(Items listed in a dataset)
_ _ _ _
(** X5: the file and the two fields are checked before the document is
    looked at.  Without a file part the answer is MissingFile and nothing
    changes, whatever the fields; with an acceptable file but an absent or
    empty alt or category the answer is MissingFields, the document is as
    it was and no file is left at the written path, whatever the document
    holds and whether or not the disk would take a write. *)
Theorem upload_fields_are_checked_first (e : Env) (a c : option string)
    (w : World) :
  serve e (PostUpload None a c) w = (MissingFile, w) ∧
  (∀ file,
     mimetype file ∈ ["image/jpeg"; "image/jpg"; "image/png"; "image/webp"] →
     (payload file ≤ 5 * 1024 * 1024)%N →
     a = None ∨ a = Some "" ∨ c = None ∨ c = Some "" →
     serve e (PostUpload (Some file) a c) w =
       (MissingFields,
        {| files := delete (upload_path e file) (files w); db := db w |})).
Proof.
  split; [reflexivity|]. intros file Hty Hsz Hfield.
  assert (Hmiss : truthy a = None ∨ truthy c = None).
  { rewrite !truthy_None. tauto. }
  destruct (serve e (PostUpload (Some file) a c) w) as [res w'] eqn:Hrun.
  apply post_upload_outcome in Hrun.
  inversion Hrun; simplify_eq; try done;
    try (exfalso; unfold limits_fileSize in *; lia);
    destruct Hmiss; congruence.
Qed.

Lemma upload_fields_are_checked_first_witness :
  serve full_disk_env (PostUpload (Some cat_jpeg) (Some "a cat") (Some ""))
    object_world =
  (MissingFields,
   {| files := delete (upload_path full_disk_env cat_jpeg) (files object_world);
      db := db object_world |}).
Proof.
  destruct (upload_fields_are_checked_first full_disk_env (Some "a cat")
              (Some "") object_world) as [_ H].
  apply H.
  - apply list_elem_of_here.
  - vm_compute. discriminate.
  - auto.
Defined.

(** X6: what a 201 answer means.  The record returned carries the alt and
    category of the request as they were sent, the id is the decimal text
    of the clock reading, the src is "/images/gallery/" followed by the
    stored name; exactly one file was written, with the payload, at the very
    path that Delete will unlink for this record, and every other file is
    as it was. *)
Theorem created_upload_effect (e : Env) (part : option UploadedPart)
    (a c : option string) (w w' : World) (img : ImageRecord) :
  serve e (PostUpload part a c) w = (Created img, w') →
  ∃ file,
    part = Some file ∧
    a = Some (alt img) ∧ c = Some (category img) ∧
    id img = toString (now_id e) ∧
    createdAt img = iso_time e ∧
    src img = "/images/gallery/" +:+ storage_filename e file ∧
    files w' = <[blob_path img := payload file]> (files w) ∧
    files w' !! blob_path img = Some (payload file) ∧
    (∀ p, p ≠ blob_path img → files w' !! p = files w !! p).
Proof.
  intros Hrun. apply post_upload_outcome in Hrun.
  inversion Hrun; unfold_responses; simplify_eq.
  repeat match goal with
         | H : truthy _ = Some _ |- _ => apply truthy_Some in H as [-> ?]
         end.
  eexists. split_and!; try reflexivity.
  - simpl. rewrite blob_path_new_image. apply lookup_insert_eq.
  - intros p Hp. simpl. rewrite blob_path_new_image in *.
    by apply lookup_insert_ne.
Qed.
_ _ _ _
TASK DESCRIPTION: Beginning with the line that holds "(∀ p, p ≠ blob_path", restate word for word every line down to the end of the data, and only those lines.

RESPONSE FOR THIS EXERCISE:
    (∀ p, p ≠ blob_path img → files w' !! p = files w !! p).
Proof.
  intros Hrun. apply post_upload_outcome in Hrun.
  inversion Hrun; unfold_responses; simplify_eq.
  repeat match goal with
         | H : truthy _ = Some _ |- _ => apply truthy_Some in H as [-> ?]
         end.
  eexists. split_and!; try reflexivity.
  - simpl. rewrite blob_path_new_image. apply lookup_insert_eq.
  - intros p Hp. simpl. rewrite blob_path_new_image in *.
    by apply lookup_insert_ne.
Qed.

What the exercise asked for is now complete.